I'll put it back on my todo list.
December 29, 2012
On Saturday, December 29, 2012 22:18:53 monarch_dodra wrote:
> At the very least, there was a discussion some time ago that for a (finite) RA range, range[range.length] must compile. Ditto for slicing.
> 
> This was never enforced though... Which is a shame (IMO)... ...Well, I was the one to suggest that actually, but I never did it, so blame falls on me :/
> 
> I'll put it back on my todo list.

It's now enforced that finite random access ranges have length, so we're part of the way there.

The big thing that we really need though is for issue# 7177 to be implemented.

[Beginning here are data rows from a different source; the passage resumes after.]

(** * GCS FUSE CSI driver: sidecar contract, injection validator and
      metadata-prefetch policy

    A shallow embedding of

    - [cmd/metadata_prefetch/main.go]: the machine-type regular expression,
      [getMachineType], [getDirectoryNames] and the control flow of [main];
    - [pkg/webhook/sidecar_spec.go]: [GetSidecarContainerSpec],
      [GetSidecarContainerVolumeSpec] and
      [ValidatePodHasSidecarContainerInjected];

    followed by the properties the specification states about them.

    Conventions.  A Go string is a byte sequence and is carried as a
    [string] (a list of [ascii], one per byte).  A slice that is only
    ranged over is a list; a nil slice and an empty one are both [[]].
    A pointer is an [option]; where the code dereferences it, [None] makes
    the function panic, which is the result [None].  A Go map is a [gmap].
    The parts of the Go library and of Kubernetes that the two files call
    are embedded in modules named after their packages, as far as the
    calls need them. *)

From Stdlib Require Import Ascii String ZArith Bool Lia DecimalString.
From stdpp Require Import base strings list gmap.

Local Open Scope bool_scope.

(** stdpp blocks the unfolding of string concatenation under [simpl];
    the proofs below compute with it. *)
#[local] Arguments String.append !s1 s2 : simpl nomatch.

(* ===================================================================== *)
(** * Part I: the program *)
(* ===================================================================== *)

(** ** Byte strings *)

Module Bytes.

(** [s] with the prefix [p] removed, when [s] starts with [p]. *)
Fixpoint stripPrefix (p s : string) : option string :=
  match p with
  | EmptyString => Some s
  | String a p' =>
      match s with
      | EmptyString => None
      | String b s' => if Ascii.eqb a b then stripPrefix p' s' else None
      end
  end.

Definition isEmpty (s : string) : bool :=
  match s with EmptyString => true | String _ _ => false end.

(** Every byte of [s] satisfies [p]. *)
Fixpoint all (p : ascii -> bool) (s : string) : bool :=
  match s with
  | EmptyString => true
  | String c s' => p c && all p s'
  end.

(** The bytes of [s], one string each. *)
Fixpoint explode (s : string) : list string :=
  match s with
  | EmptyString => []
  | String c s' => String c "" :: explode s'
  end.

End Bytes.

(** ** Package [regexp] *)

(** [main.go] compiles one pattern with [regexp.MustCompile] and asks
    [MatchString] of it.  The engine is the library's, not the
    repository's; it is embedded as a syntax tree over the operators of
    [regexp/syntax] that the pattern uses, with a backtracking matcher in
    continuation-passing style that answers the question [MatchString]
    answers: does some substring match.

    The subject is read byte by byte.  Go reads UTF-8 runes, but every
    rune the pattern names is ASCII, an ASCII byte never occurs inside a
    longer UTF-8 sequence, and [.] accepts every rune except line feed,
    an undecodable byte being a rune of width one: the same strings are
    accepted. *)

Module regexp.

Import Bytes.

Inductive Regexp : Type :=
| OpEmptyMatch                       (* the empty string *)
| OpLiteral (lit : string)           (* the bytes of lit *)
| OpCharClass (lo hi : ascii)        (* [lo-hi] *)
| OpAnyCharNotNL                     (* . *)
| OpBeginText                        (* ^ without flag m *)
| OpEndText                          (* $ without flag m *)
| OpCapture (re : Regexp)            (* a parenthesised group *)
| OpStar (re : Regexp)               (* zero or more re *)
| OpPlus (re : Regexp)               (* one or more re *)
| OpConcat (re1 re2 : Regexp)        (* re1 then re2 *)
| OpAlternate (re1 re2 : Regexp).    (* re1 or re2 *)

Definition lineFeed : ascii := "010"%char.

Definition inRange (lo hi c : ascii) : bool :=
  Ascii.leb lo c && Ascii.leb c hi.

Definition notNL (c : ascii) : bool := negb (Ascii.eqb c lineFeed).

(** A position in the subject is a pair: [bot] tells whether it is the
    beginning of the text, [s] is what is left to read.  A continuation
    accepts or refuses a position. *)
Definition Cont : Type := bool -> string -> bool.

(** Zero or more rounds of [step].  A round has to consume input: one
    that consumes nothing reaches no position that was not offered to [k]
    already.  Each round shortens the subject, so [fuel] above its length
    is never used up. *)
Fixpoint starLoop (step : bool -> string -> Cont -> bool) (k : Cont)
         (fuel : nat) (bot : bool) (s : string) : bool :=
  k bot s ||
  match fuel with
  | O => false
  | S fuel' =>
      step bot s (fun bot' s' =>
        (String.length s' <? String.length s)%nat
        && starLoop step k fuel' bot' s')
  end.

(** [matchk re bot s k]: [re] matches a prefix of [s] and [k] accepts
    the position after it. *)
Fixpoint matchk (re : Regexp) (bot : bool) (s : string) (k : Cont) : bool :=
  match re with
  | OpEmptyMatch => k bot s
  | OpLiteral lit =>
      match stripPrefix lit s with
      | Some s' => k (bot && isEmpty lit) s'
      | None => false
      end
  | OpCharClass lo hi =>
      match s with
      | String c s' => inRange lo hi c && k false s'
      | EmptyString => false
      end
  | OpAnyCharNotNL =>
      match s with
      | String c s' => notNL c && k false s'
      | EmptyString => false
      end
  | OpBeginText => bot && k bot s
  | OpEndText => isEmpty s && k bot s
  | OpCapture re1 => matchk re1 bot s k
  | OpStar re1 => starLoop (matchk re1) k (S (String.length s)) bot s
  | OpPlus re1 =>
      matchk re1 bot s (fun bot' s' =>
        starLoop (matchk re1) k (S (String.length s')) bot' s')
  | OpConcat re1 re2 =>
      matchk re1 bot s (fun bot' s' => matchk re2 bot' s' k)
  | OpAlternate re1 re2 => matchk re1 bot s k || matchk re2 bot s k
  end.

(** A match may start at any position of the subject. *)
Fixpoint searchFrom (re : Regexp) (bot : bool) (s : string) : bool :=
  matchk re bot s (fun _ _ => true) ||
  match s with
  | EmptyString => false
  | String _ s' => searchFrom re false s'
  end.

http://d.puremagic.com/issues/show_bug.cgi?id=7177

If that gets implemented, then we can require that random access ranges and ranges with slicing fully support $.

We'd probably still need to check range[range.length] though, just to check that length and indexing are properly compatible.

- Jonathan M Davis
December 30, 2012
On Saturday, 29 December 2012 at 06:12:52 UTC, Mehrdad wrote:
> Uhm, 64-bit?
>
> What about large files (> 4 GiB) on 32-bit systems?
>
> (Say, if a range wants to provide random access to the bytes of an 8 GiB file?)
>
> And what about large bit vectors? A 600 MiB bit vector needs > 2^32 bits for length...

AFAIK, no 32-bit OS supports files larger than 4Gb anyway.